Studies within the scope of the CTC include both early and late phase trials (including advanced therapies)
in the following areas; brain, gynaecological, haematological, head & neck (including thyroid), lower
gastrointestinal, lung, prostate, sarcoma and upper gastrointestinal.
Who to contact at the CTC:
Contact is usually made via the relevant Trials Group Lead, Director or Deputy Director
▹ Brain cancer
▹ Haematological cancer
▹ Gynaecological cancer
▹ Lung cancer
▹ Head & neck Cancer (inc. thyroid)
▹ Lower gastro-intestinal cancer
▹ Prostate cancer
▹ Sarcoma/bone
▹ Upper gastro-intestinal cancer
▹ Lung cancer
▹ Thyroid cancer
▹ Epidemiological & medical statistics
▹ Medical screening
▹ Tobacco and health
As a Clinical Trials Unit based in a University, the CTC provides coordination, management and analyses of cancer clinical trials,
and works with established networks of hospital sites.
The CTC is not able to provide ‘out of hours’ cover and therefore would delegate necessary out of hours functions as follows:
All Trials:
Provision of access to 24hr medical care for trial patients
Investigators/trial sites (covered in site agreements & protocol. Sites also provide patients with trial specific
patient card on which site contact details are added)
For trials involving a product supplied for the trial:
Access to out of hours drug specific advice for hospital site staff
Manufacturer
Out of hours decision to recall product
Manufacturer
Out of hours notification of hospital sites/pharmacies in the event of decision to recall product
Manufacturer/supplier – or contracted third party undertaking distribution
(if latter, it will need to be clear who is responsible for payment)

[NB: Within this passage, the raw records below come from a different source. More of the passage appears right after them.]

Lemma allocate_slots_ok s request num_new num_new_computed new_computed lookahead delay enc free0 :
  let t := num_computed_tokens request + num_new_computed in
  let given := default EmptyBlocks new_computed in
  slots_pre s request num_new t lookahead given delay free0 ->
  slots_spec s request t (Z.min (t + num_new + lookahead) (max_model_len s)) given free0
    (KV.allocate_slots num_new num_new_computed new_computed lookahead 0 delay enc (s, request)).
Proof.
  intros t given [Hc Hnew Hlook Ht Hfit Hready Hcache]. set (n := Z.min _ _). set (run := KV.allocate_slots _ _ _ _ _ _ _ _).
  unfold slots_spec. set (rid := request_id request) in *.
  destruct (release_keeps_ready rid t given _ free0 Hc Ht Hready) as (c1 & free1 & R1 & Hc1 & Hev1 & Hfr1 & Hready1 & _).
  exists c1, free1. do 3 (split; [done|]).
  assert (Pool.get_num_free_blocks (co_pool c1) = zlen free1) as Hnum by apply (ses_num_free _ _ _ (c_ses _ _ Hc1)).
  pose proof (check_required rid n enc t (t + num_new) given c1 free1 Hc1 Hready1 Ht) as R2.
  rewrite (ev_length _ _ _ Hev1) in R2.
  assert (run = (if zlen free1 <? required c1 rid n t given then mret None
      else (if negb (KV.is_empty_object given) || (0 <? 0) then
          KV.on_manager (KV.on_coordinator (allocate_new_computed_blocks rid (KV.blocks_of (KV.num_groups s) given) t 0))
        else mret tt) ;;
       allocate_and_cache (km_enable_caching s) rid n (t + num_new) enc (Z.min (t + num_new) (num_tokens request)) delay)
      ({| s with coordinator := c1 |}, request)) as ->.
  { unfold run. rewrite allocate_slots_stages by (fold t; lia).
    fold rid t given n. rewrite (bind_ok _ _ _ _ _ (on_coordinator_ok _ s request _ _ R1)).
    rewrite (bind_ok _ _ _ _ _ (on_coordinator_ok _ {| s with coordinator := c1 |} request _ _ R2)). msteps.
    cbn [fst snd coordinator]. rewrite Hnum. by destruct (_ <? required _ _ _ _ _). }
  split; intros Hle.
  { replace (zlen free1 <? required c1 rid n t given) with true by lia. done. }
  replace (zlen free1 <? required c1 rid n t given) with false by lia.
  rewrite required_parts in Hle.
  assert (0 <= sum_to (fun i => of_group (to_allocate rid n t given i) c1 i) (length (managers c1))) as Hpos.
  { apply sum_to_nonneg. intros i. unfold of_group, to_allocate. case_match; lia. }
  destruct (adopt_stage {| s with coordinator := c1 |} request rid t given free1 Hc1 Ht Hready1) as
    (c2 & free2 & R3 & Hc2 & Hev2 & Hfr2 & HP2); [cbn [coordinator]; lia|]. cbn [coordinator] in R3, Hev2, Hfr2, HP2.
  rewrite (ev_length _ _ _ Hev1) in R3. unfold KV.num_groups. rewrite (bind_ok _ _ _ _ _ R3).
  pose proof (missing_after c1 c2 rid n t given Hev2 HP2) as Hmiss.
  destruct (allocate_stage (km_enable_caching s) {| s with coordinator := c2 |} request n (t + num_new) enc (Z.min (t + num_new) (num_tokens request)) delay
    free2 (coordinator s)) as (new & c3 & rq & free3 & R4 & Hc3 & Hev3 & Hsame & Hfr3 & HP3); cbn [coordinator] in *.
  - done.
  - by eapply evolves_trans.
  - rewrite (ev_length _ _ _ Hev2), (sum_to_ext _ _ _ (fun i _ => Hmiss i)). lia.
  - unfold n. lia.
  - exact Hcache.
  - exists new, c3, rq, free3. split; [exact R4|]. split; [done|].
    rewrite (ev_length _ _ _ Hev2), (sum_to_ext _ _ _ (fun i _ => Hmiss i)) in Hfr3. rewrite required_parts.
    split; [lia|]. split; [by eapply evolves_trans, evolves_trans|]. split; [done|].
    intros i m Hi. destruct (HP2 i m Hi) as (m2 & Hm2 & Hb2). destruct (HP3 i m2 Hm2) as (m3 & b & Hm3 & Hnb & Hb3 & Hl3).
    exists m3, b. pose proof (Hmiss i) as Ei. rewrite (of_group_some _ _ _ _ Hi), (of_group_some _ _ _ _ Hm2) in Ei.
    fold rid in Hb3, Hl3. rewrite Hb2 in Hb3. do 3 (split; [done|]). rewrite Hl3, Ei. split; [done|].
    rewrite Hb3, zlen_app, Hl3, Ei. unfold to_allocate. lia.
Qed.

End slots.

End Slots.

Statement to Chief Investigators:
Please contact the CTC before funding is obtained, ideally at least 3 months ahead of
any grant application deadline. Referrals will then pass through the internal Trial Review
Group process (which occurs approximately twice per month), where the CTC determines whether
the study fits in with its portfolio and expertise, scientific interest, and whether resources would be available.
The CTC reserve the right not to consider any new outline application within 5 weeks of the deadline for submission,
or within 8 weeks for a full application. This is to ensure that (i) the application has been properly reviewed and
edited by all of the co-investigators, (ii) the CTC has time to estimate financial costs, and (iii) the final version
of the application produced has a higher chance of success.
If pharmaceutical industry support is being sought, please involve the CTC in negotiations as soon as possible especially
if trial drugs will be supplied and/or funding will be requested.
Laboratories carrying out analysis of biological samples for the purpose of determining eligibility or
the result of a primary or secondary endpoint, must have appropriate accreditation and/or standard operating procedures in place.
Near final grant applications must be available at least 48 hours before the application deadline, to allow
UCL finance approval to be obtained. The CR UK submission process, for example, will fail if host institution sign-off is not complete.